── Records for the exercise
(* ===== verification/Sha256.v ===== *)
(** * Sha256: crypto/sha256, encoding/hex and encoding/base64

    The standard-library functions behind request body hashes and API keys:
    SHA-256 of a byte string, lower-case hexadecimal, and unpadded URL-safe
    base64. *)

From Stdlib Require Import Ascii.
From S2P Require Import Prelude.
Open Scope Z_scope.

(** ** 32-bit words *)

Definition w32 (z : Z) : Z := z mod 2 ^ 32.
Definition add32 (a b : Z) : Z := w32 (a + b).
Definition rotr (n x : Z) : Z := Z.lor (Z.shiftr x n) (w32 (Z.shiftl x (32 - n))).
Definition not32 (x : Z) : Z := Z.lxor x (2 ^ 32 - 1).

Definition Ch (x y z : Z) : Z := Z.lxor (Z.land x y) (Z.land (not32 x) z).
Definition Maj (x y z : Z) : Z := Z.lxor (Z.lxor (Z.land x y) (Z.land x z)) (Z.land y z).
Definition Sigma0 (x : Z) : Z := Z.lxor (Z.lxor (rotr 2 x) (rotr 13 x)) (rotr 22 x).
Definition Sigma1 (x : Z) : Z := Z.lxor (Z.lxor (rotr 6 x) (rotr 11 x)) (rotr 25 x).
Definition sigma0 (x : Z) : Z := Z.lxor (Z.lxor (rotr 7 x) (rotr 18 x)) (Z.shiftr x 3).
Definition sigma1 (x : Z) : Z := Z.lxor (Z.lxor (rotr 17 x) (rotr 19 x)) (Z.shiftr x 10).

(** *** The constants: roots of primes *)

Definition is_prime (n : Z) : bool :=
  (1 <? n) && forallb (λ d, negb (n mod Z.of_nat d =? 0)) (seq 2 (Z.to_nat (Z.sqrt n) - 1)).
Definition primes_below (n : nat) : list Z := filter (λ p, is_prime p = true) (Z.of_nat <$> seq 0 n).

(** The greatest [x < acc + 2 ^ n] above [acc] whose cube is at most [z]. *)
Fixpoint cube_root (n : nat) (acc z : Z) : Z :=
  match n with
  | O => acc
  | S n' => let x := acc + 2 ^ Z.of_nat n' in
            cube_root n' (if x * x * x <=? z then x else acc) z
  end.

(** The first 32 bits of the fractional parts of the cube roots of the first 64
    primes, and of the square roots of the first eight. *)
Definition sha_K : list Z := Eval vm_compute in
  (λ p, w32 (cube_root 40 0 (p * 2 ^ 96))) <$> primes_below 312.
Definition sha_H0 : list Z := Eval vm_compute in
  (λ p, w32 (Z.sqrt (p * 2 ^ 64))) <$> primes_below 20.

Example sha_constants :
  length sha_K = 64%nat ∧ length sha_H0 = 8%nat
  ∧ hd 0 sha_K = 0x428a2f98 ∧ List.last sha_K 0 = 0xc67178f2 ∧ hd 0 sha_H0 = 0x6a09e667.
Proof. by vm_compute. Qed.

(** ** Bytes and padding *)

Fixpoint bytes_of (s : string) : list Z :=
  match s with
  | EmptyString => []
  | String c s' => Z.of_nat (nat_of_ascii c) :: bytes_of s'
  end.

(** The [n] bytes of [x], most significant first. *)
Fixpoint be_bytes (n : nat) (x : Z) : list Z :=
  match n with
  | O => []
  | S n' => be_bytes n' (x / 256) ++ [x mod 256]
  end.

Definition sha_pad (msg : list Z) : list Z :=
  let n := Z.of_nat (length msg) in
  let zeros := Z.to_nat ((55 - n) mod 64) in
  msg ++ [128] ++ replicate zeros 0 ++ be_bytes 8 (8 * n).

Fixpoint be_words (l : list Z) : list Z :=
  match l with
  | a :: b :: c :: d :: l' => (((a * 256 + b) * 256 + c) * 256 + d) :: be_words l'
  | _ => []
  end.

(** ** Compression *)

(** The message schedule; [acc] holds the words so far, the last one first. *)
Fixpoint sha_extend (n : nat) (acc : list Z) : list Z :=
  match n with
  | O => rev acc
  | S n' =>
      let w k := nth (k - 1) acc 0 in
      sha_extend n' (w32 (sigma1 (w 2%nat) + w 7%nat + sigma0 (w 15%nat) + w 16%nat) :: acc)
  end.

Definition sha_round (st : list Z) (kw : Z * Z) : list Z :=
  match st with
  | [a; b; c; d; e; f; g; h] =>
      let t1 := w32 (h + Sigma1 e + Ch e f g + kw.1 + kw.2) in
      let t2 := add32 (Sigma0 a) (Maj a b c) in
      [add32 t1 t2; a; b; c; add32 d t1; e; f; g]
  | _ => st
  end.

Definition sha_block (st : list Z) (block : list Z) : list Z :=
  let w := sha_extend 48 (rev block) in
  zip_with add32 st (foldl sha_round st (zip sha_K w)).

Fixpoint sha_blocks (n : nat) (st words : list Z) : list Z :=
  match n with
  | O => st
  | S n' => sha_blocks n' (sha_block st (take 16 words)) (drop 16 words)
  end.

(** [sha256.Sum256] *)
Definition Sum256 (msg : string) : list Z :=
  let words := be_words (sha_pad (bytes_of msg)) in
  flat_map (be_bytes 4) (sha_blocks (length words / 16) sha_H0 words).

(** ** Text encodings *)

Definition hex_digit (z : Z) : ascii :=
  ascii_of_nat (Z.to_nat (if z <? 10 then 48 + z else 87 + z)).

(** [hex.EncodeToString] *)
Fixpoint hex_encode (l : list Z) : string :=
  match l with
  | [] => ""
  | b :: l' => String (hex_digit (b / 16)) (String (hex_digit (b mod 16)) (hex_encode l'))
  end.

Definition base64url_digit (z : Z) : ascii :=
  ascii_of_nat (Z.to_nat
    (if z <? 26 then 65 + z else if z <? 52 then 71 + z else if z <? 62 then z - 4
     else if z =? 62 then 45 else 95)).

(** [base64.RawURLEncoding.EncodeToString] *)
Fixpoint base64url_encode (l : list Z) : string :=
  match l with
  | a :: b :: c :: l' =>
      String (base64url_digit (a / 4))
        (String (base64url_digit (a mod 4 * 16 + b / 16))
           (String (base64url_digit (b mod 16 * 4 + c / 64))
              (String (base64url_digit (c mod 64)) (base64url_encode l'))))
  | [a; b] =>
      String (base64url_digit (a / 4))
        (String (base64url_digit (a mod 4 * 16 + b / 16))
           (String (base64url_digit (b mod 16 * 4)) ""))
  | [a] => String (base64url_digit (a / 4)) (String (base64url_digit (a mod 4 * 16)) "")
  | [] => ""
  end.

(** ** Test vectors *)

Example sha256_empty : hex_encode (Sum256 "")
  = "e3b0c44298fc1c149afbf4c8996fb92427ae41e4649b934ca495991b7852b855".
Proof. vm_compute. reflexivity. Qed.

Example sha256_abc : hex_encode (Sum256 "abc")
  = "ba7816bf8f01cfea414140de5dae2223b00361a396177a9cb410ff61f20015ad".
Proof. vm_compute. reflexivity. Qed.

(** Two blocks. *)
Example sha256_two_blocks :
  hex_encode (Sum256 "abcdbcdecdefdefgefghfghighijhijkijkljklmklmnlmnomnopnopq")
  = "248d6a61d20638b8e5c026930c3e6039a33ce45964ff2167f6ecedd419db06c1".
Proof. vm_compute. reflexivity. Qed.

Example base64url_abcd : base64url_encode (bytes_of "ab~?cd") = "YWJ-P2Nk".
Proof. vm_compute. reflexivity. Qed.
────
» Work to complete: Taking the entries above, restate exactly those lines that fall between the line with "Fixpoint be_bytes (n" and the line with "d) :: be_words l'", keeping both of those lines too.

» Output for this task:
Fixpoint be_bytes (n : nat) (x : Z) : list Z :=
  match n with
  | O => []
  | S n' => be_bytes n' (x / 256) ++ [x mod 256]
  end.

Definition sha_pad (msg : list Z) : list Z :=
  let n := Z.of_nat (length msg) in
  let zeros := Z.to_nat ((55 - n) mod 64) in
  msg ++ [128] ++ replicate zeros 0 ++ be_bytes 8 (8 * n).

Fixpoint be_words (l : list Z) : list Z :=
  match l with
  | a :: b :: c :: d :: l' => (((a * 256 + b) * 256 + c) * 256 + d) :: be_words l'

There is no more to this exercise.